■ PROBLEM STATEMENT
With the line containing "cleanups : list cleanupDoc;" as the start and the line containing "cleanups := cleanups" as the end, transcribe that span of the entries below exactly, including both.

■ DATASET RECORDS
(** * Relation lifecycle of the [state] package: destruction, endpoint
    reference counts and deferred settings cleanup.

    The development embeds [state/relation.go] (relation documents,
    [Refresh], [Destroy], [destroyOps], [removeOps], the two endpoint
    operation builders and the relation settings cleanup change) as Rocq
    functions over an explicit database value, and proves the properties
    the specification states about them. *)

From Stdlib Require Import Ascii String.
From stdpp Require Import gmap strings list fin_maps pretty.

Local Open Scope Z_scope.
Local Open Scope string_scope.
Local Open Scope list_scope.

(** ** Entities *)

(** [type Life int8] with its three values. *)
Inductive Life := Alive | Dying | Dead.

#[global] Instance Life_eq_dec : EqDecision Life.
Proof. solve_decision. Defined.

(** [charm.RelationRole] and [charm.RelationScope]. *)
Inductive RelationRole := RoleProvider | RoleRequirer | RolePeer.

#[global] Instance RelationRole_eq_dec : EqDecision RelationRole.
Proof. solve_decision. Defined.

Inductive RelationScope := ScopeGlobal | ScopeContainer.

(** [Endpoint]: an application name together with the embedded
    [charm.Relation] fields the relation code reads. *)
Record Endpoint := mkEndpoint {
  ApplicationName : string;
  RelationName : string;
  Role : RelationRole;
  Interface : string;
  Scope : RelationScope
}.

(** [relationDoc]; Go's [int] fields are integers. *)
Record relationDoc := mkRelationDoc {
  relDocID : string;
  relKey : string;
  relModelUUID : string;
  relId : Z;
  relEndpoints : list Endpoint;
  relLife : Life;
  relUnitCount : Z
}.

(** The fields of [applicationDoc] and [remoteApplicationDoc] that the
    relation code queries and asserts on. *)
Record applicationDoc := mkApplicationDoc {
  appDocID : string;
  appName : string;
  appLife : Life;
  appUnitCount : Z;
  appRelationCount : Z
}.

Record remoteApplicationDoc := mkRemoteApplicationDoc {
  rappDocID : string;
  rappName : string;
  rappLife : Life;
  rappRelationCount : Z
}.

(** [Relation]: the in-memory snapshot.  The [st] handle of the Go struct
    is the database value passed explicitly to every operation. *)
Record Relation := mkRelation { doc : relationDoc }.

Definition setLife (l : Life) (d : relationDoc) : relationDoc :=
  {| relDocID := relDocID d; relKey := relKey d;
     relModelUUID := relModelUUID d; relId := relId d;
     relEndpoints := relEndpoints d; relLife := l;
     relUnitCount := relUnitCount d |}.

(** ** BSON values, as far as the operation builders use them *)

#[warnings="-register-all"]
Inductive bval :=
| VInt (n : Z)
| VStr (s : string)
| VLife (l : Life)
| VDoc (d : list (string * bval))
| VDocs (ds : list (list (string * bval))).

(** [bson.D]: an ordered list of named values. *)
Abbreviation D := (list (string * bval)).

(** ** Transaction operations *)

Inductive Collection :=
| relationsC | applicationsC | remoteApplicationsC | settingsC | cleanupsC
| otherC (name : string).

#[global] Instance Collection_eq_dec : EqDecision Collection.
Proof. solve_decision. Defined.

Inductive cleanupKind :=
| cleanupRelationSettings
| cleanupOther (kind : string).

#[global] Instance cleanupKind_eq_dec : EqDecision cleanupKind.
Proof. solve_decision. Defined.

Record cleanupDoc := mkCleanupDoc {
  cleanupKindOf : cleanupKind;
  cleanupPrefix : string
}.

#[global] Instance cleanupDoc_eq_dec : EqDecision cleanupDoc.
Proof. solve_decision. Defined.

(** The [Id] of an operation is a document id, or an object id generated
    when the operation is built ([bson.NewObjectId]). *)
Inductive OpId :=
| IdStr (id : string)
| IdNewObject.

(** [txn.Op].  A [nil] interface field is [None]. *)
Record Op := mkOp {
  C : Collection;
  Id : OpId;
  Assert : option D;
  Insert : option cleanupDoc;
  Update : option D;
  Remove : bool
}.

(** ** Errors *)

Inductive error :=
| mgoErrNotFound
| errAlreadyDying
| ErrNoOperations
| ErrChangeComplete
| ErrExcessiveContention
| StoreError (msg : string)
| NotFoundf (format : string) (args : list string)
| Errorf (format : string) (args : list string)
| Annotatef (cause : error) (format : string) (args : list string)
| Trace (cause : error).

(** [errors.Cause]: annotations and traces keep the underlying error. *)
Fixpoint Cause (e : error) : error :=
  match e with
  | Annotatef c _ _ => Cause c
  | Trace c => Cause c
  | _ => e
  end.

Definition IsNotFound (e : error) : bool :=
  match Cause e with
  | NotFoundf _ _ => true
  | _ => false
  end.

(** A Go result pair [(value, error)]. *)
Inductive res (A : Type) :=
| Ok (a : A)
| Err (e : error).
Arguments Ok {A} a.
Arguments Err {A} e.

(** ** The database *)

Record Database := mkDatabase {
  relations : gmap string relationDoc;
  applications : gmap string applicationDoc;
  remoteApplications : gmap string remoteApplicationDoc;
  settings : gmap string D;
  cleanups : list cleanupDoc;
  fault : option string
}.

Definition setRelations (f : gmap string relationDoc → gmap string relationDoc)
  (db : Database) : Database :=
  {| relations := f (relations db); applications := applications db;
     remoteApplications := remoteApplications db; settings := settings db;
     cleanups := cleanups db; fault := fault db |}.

==

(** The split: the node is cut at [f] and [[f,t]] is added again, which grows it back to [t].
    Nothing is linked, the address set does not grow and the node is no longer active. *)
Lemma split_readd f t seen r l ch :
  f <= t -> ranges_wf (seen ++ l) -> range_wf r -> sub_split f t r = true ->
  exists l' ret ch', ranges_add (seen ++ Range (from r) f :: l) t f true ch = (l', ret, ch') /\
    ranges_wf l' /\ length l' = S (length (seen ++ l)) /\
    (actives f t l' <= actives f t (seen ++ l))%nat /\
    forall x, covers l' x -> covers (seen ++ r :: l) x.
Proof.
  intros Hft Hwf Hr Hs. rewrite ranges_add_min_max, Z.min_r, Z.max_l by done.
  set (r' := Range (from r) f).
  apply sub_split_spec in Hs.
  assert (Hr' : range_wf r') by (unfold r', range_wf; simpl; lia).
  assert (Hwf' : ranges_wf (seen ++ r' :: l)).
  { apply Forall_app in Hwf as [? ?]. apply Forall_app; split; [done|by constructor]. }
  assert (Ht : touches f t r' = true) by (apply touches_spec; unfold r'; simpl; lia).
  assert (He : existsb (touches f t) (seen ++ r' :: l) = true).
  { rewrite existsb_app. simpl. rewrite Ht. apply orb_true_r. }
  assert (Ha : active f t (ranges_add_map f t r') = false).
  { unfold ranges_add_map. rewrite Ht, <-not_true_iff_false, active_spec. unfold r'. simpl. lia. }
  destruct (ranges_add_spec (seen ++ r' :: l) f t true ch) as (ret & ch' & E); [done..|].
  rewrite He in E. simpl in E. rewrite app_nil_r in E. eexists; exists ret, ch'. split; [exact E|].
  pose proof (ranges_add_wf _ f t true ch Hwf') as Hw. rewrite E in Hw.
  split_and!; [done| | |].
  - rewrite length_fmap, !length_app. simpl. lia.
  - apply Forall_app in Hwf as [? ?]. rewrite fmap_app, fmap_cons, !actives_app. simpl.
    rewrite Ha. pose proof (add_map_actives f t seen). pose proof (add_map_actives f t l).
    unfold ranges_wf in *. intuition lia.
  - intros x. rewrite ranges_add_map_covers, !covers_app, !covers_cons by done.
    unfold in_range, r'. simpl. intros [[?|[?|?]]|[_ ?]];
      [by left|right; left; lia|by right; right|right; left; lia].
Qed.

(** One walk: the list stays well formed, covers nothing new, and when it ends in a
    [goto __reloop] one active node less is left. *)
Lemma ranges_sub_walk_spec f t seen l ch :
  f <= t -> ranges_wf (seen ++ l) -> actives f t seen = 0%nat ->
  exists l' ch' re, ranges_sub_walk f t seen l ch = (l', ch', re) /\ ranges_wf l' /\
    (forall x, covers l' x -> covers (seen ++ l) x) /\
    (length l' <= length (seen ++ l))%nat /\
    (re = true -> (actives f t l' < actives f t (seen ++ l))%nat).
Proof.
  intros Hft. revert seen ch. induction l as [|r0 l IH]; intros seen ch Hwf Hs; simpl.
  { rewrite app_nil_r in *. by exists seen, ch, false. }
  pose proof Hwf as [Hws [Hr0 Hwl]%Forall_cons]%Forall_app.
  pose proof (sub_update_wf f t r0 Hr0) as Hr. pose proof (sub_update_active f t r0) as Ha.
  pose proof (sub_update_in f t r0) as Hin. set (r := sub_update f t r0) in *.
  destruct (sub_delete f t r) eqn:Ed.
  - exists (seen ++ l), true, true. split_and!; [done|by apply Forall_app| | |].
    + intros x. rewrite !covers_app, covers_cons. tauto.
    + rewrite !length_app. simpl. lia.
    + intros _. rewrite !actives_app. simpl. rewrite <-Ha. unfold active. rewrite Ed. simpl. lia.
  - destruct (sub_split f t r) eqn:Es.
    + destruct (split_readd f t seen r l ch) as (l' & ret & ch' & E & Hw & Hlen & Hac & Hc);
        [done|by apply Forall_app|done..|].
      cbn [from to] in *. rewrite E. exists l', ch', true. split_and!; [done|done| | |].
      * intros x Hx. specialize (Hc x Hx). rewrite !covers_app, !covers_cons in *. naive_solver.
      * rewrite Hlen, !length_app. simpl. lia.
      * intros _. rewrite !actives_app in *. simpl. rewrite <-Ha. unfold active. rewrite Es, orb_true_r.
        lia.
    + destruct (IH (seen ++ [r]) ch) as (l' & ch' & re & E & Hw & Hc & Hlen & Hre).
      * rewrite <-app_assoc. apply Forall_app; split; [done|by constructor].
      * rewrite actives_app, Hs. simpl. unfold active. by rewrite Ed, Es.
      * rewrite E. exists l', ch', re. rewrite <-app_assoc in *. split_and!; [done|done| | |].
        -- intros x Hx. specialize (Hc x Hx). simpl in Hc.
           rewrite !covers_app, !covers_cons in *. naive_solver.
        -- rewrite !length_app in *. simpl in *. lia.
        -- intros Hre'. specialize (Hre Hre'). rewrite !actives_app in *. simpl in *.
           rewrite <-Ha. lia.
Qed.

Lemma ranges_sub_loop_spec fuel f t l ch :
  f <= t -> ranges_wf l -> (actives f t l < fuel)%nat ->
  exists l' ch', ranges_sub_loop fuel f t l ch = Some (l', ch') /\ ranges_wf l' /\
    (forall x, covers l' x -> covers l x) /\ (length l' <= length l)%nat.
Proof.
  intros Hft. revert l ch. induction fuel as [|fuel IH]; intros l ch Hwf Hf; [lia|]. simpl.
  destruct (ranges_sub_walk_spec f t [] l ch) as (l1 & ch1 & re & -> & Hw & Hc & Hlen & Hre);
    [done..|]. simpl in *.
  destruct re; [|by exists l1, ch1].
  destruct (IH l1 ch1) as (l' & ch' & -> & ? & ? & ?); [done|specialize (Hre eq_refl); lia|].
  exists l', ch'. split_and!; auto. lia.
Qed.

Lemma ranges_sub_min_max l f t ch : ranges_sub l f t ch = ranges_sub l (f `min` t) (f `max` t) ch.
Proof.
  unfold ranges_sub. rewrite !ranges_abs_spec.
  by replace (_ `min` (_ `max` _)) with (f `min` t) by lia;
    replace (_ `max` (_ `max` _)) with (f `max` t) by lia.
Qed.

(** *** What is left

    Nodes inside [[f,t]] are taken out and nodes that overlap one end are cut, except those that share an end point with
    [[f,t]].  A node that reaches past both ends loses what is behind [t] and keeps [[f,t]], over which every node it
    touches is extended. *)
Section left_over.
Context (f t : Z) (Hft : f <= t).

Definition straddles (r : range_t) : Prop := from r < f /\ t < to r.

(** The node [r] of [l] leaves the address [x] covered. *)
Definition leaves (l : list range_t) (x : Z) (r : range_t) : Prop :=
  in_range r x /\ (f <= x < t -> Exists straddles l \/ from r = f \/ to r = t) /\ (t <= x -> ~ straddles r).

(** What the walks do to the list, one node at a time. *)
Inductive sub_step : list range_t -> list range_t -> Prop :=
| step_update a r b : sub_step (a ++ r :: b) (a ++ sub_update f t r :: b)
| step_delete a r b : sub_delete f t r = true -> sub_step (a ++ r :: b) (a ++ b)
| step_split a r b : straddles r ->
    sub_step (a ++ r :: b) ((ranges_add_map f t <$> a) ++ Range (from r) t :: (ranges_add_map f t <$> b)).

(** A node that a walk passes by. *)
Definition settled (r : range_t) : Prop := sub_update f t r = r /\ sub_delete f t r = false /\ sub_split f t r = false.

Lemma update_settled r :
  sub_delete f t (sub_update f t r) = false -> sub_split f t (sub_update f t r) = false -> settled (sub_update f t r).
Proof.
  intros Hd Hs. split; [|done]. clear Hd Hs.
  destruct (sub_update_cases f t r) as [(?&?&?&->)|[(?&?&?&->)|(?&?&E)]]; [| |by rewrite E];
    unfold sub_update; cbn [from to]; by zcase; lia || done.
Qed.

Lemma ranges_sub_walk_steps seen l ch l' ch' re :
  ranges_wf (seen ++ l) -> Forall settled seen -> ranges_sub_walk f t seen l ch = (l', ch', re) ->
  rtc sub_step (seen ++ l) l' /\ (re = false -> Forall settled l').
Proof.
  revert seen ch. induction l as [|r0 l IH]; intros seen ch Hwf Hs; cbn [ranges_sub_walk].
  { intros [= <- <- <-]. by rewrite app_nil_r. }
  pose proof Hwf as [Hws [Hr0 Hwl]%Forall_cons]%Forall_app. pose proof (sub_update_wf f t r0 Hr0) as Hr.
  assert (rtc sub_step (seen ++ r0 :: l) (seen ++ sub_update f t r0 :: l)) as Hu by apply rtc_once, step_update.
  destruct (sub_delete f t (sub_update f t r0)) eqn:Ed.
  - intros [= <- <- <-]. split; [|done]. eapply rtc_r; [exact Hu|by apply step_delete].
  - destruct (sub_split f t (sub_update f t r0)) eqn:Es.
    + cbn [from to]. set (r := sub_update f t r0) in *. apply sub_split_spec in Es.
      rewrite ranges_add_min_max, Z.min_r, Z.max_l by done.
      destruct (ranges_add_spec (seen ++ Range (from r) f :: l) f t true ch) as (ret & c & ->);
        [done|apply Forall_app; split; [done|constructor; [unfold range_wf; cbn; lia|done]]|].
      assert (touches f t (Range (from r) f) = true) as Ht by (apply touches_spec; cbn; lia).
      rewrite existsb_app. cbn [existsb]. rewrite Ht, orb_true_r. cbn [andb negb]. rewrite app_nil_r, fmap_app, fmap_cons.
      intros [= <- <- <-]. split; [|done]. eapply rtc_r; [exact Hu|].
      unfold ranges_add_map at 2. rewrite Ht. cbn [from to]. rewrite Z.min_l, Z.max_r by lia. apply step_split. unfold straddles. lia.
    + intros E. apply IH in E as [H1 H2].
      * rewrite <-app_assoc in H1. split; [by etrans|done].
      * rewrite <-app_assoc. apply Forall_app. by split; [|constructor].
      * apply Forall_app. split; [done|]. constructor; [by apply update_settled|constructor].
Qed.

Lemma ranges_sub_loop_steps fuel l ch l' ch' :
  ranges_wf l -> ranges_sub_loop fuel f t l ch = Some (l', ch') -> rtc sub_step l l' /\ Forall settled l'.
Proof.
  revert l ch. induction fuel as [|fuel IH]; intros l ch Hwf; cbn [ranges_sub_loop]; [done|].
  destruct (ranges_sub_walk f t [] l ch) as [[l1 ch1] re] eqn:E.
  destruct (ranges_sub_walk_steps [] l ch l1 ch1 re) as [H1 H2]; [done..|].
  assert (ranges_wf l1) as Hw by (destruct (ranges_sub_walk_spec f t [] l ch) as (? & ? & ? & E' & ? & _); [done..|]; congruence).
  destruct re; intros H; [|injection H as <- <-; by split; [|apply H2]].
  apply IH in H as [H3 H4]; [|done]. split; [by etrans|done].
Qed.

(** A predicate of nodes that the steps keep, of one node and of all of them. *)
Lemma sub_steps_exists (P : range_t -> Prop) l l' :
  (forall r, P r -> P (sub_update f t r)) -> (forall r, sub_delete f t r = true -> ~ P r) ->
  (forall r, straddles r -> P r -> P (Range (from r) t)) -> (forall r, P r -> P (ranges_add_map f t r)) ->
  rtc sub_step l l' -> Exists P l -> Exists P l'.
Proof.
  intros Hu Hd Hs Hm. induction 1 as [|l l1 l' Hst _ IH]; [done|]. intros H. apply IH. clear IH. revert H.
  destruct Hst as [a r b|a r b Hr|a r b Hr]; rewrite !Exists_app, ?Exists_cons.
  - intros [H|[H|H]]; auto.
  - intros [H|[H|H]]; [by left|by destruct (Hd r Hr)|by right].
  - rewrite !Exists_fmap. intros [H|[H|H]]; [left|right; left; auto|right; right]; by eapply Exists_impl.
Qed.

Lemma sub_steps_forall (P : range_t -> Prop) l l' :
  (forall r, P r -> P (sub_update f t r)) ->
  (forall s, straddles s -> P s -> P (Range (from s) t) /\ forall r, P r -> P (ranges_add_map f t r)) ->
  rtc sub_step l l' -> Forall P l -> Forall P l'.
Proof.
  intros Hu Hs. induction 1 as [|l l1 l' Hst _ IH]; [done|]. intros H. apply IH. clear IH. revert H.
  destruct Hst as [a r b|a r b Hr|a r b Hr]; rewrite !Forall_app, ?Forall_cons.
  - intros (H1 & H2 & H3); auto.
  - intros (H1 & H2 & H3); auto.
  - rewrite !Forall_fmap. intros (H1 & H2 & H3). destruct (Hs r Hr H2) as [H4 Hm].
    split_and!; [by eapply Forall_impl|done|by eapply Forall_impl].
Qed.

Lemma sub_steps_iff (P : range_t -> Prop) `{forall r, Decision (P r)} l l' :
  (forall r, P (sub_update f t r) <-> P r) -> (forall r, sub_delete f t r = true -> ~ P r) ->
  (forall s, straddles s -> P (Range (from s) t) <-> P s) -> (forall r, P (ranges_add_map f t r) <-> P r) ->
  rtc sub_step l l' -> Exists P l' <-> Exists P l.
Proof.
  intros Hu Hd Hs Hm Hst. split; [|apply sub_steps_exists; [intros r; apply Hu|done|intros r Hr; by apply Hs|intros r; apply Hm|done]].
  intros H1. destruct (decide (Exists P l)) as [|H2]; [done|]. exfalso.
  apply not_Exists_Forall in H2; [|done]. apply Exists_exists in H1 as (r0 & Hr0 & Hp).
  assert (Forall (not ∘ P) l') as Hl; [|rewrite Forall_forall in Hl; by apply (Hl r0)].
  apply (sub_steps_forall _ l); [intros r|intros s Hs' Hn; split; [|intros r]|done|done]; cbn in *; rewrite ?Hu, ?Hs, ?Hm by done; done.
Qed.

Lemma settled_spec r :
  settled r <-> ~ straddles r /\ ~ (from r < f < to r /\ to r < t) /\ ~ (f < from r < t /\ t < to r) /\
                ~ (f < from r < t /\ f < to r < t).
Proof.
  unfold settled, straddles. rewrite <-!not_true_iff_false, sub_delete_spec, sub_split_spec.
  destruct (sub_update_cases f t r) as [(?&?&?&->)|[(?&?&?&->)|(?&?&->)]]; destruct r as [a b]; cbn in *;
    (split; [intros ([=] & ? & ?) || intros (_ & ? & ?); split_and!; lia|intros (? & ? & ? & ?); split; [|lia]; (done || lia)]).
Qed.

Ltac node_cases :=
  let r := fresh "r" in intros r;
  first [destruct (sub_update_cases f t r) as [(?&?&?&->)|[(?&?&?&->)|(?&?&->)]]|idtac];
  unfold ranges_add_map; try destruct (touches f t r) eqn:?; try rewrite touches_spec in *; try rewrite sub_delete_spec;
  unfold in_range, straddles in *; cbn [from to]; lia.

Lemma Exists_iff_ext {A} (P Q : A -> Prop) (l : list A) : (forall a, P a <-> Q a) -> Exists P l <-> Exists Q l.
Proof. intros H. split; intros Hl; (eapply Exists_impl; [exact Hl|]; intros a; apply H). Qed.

■ EXERCISE SOLUTION
  cleanups : list cleanupDoc;
  fault : option string
}.

Definition setRelations (f : gmap string relationDoc → gmap string relationDoc)
  (db : Database) : Database :=
  {| relations := f (relations db); applications := applications db;
     remoteApplications := remoteApplications db; settings := settings db;
     cleanups := cleanups db; fault := fault db |}.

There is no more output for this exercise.